A medida busca impedir a execução imediata de débitos e garantir a continuidade das operações enquanto a companhia tenta negociar com credores. No processo, o grupo afirma enfrentar dificuldades provocadas pela combinação de juros elevados, crédito restrito e queda no consumo de bens duráveis, cenário que afetou diretamente as vendas e o fluxo de caixa da empresa.
O pedido também inclui medidas emergenciais para preservar o funcionamento da operação. Entre elas, a liberação de cerca de R$ 77 milhões em recebíveis de cartão de crédito atualmente retidos por uma instituição financeira.
Grupo tenta evitar colapso após fusão bilionária
Criado em 2024 após a fusão entre Mobly e Tok&Stok, o Grupo Toky surgiu com a proposta de formar uma das maiores plataformas de móveis e decoração da América Latina, integrando lojas físicas, e-commerce e operações logísticas.
Apesar da união das marcas, a empresa não conseguiu reverter o avanço do endividamento. Desde a pandemia, a Tok&Stok já havia fechado dezenas de unidades e iniciado processos de renegociação financeira, incluindo acordos bancários e aportes milionários feitos por acionistas.
No pedido enviado à Justiça, a companhia cita “risco de dano irreparável” caso serviços essenciais sejam interrompidos. O grupo tenta garantir a manutenção de operações de logística, sistemas digitais, energia elétrica e abastecimento de água durante o processo.
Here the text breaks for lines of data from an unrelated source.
Lemma new_slots_caps base n size :
  32 * Z.of_nat n <= size -> frame (same_caps base size []) (new_slots base n).
Proof.
  intros Hn. apply frame_modify. intros s p Hp _. unfold caps.
  change (ctes (s <| ctes := ?h |>)) with h.
  rewrite lay_out_outside; [done|done|].
  unfold outside, cte_size in *. rewrite orb_true_iff, Z.ltb_lt, Z.leb_le in Hp. lia.
Qed.

(** Creating an object changes no slot outside its memory. *)
Lemma create_object_caps t base us dev bits :
  get_object_size t us = Ok bits -> 0 <= us < 64 -> bits < 64 ->
  frame (same_caps base (2 ^ bits) []) (create_object t base us dev).
Proof.
  intros Hb Hus Hlt. unfold create_object. apply frame_bind; [exact _| |intros _; apply frame_lift_res; exact _].
  assert (Hquiet : forall A (m : K A), frame (same ctes) m -> frame (same_caps base (2 ^ bits) []) m)
    by (intros; by apply same_ctes_caps).
  destruct t; cbn [init_object]; try (apply Hquiet; unfold new_table, new_frame; frame_tac; fail).
  - frame_tac. apply new_slots_caps.
    injection Hb as <-. unfold SEL4_TCB_BITS. by destruct target_arch, have_fpu.
  - apply new_slots_caps. injection Hb as <-. unfold SEL4_SLOT_BITS.
    rewrite wadd_small by (unfold word_size; lia).
    rewrite Z.pow_add_r, Z2Nat.id by (try apply Z.pow_nonneg; lia). lia.
Qed.

Lemma kernel_preemption_point_ctes : frame (same ctes) kernel_preemption_point.
Proof.
  unfold kernel_preemption_point, update_timestamp, set_ksConsumed, is_irq_pending, is_cur_domain_expired.
  frame_tac.
Qed.

Lemma set_cur_restart_ctes : frame (same ctes) set_cur_restart.
Proof. unfold set_cur_restart, cur_thread. frame_tac. Qed.

(** Reading and updating the untyped capability of a slot. *)
Lemma slot_cap_inv slot s c s' :
  slot_cap slot s = Ok (c, s') -> s' = s /\ slot <> 0 /\ caps s slot = Some c.
Proof.
  unfold slot_cap, get_cte, on_ctes, caps. intros E. runs E. split_and!; [done..|]. by rewrite Hlk.
Qed.

Lemma slot_untyped_inv slot s u s' :
  slot_untyped slot s = Ok (u, s') -> s' = s /\ caps s slot = Some (cap_untyped_cap u) /\ slot <> 0.
Proof.
  unfold slot_untyped. intros E. apply bind_inv in E as (c & s1 & E1 & E).
  apply slot_cap_inv in E1 as (-> & H0 & Hc). destruct c; try discriminate E. run1 E. done.
Qed.

Lemma set_capFreeIndex_inv slot v s x s' :
  set_capFreeIndex slot v s = Ok (x, s') ->
  exists u, caps s slot = Some (cap_untyped_cap u) /\
    caps s' slot = Some (cap_untyped_cap (u <| capFreeIndex := v |>)) /\
    (forall p, p <> slot -> caps s' p = caps s p).
Proof.
  unfold set_capFreeIndex. intros E. apply bind_inv in E as (u & s1 & E1 & E).
  apply slot_untyped_inv in E1 as (-> & Hu & _). unfold mod_cte, on_ctes in E. runs E.
  exists u. split; [done|]. unfold caps. cbn. split.
  - by rewrite lookup_insert_eq.
  - intros p Hp. by rewrite lookup_insert_ne.
Qed.
End effects.

(** ** Creating the objects *)

Lemma get_offset_slot_wrap d off i : get_offset_slot d (off +w i) = get_offset_slot d (off + i).
Proof.
  unfold get_offset_slot, wadd, wmul, wrap. by rewrite Zmult_mod_idemp_r.
Qed.

(** Slots of a window of at most 256 are different. *)
Lemma get_offset_slot_inj d off i j :
  0 <= i < 256 -> 0 <= j < 256 -> get_offset_slot d (off + i) = get_offset_slot d (off + j) -> i = j.
Proof.
  intros Hi Hj. unfold get_offset_slot, wadd, wmul, wrap, cte_size.
  rewrite !Zplus_mod_idemp_r. intros E. change word_size with 18446744073709551616 in E.
  pose proof (Z.div_mod (d + 32 * (off + i)) 18446744073709551616 ltac:(lia)).
  pose proof (Z.div_mod (d + 32 * (off + j)) 18446744073709551616 ltac:(lia)). lia.
Qed.

Definition window (d off : Z) (k n : nat) : list Z :=
  (fun i => get_offset_slot d (off + Z.of_nat i)) <$> seq k n.

Section create.
Context `{Config}.

(** One object of the loop. *)
Lemma create_one_caps t parent d off rb i us dev bits s x s' :
  get_object_size t us = Ok bits -> 0 <= us < 64 -> 0 <= bits < 64 ->
  0 <= rb -> 0 <= i -> rb + (i + 1) * 2 ^ bits < word_size ->
  (let* c := create_object t (rb +w (i <<w bits)) us dev in
   on_ctes (insert_new_cap parent (get_offset_slot d (off +w i)) c)) s = Ok (x, s') ->
  exists c, object_cap t (rb + i * 2 ^ bits) us dev = Ok c /\
    caps s' (get_offset_slot d (off + i)) = Some c /\
    same_caps (rb + i * 2 ^ bits) (2 ^ bits) [get_offset_slot d (off + i)] s s'.
Proof.
  intros Hb Hus Hbits Hrb Hi Hw E. pose proof (pow2_pos bits).
  rewrite wshl_mul, wadd_small, get_offset_slot_wrap in E by nia.
  apply bind_inv in E as (c & s1 & E1 & E). pose proof E1 as Hcap.
  apply (create_object_caps _ _ _ _ bits) in E1; [|done|done|lia].
  unfold create_object in Hcap. apply bind_inv in Hcap as (? & ? & _ & Hcap).
  apply lift_res_inv in Hcap as [Hcap _].
  exists c. split; [done|]. unfold on_ctes, lift_part in E.
  destruct (insert_new_cap _ _ _ (ctes s1)) as [[y h']|] eqn:Hi'; [|done]. injection E as _ <-.
  pose proof (insert_new_cap_caps _ _ _ _ _ _ Hi') as Hc. unfold caps.
  split; [by rewrite Hc, decide_True|]. intros p Hp Hn. unfold caps.
  change (ctes (s1 <| ctes := h' |>)) with h'. rewrite Hc, decide_False by set_solver. apply E1; set_solver.
Qed.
A recuperação judicial permite que a empresa continue funcionando enquanto apresenta um plano de reestruturação aos credores. Especialistas avaliam que o futuro do grupo dependerá da capacidade de reduzir custos, reorganizar dívidas e recuperar a confiança do consumidor em um setor ainda pressionado pela desaceleração econômica.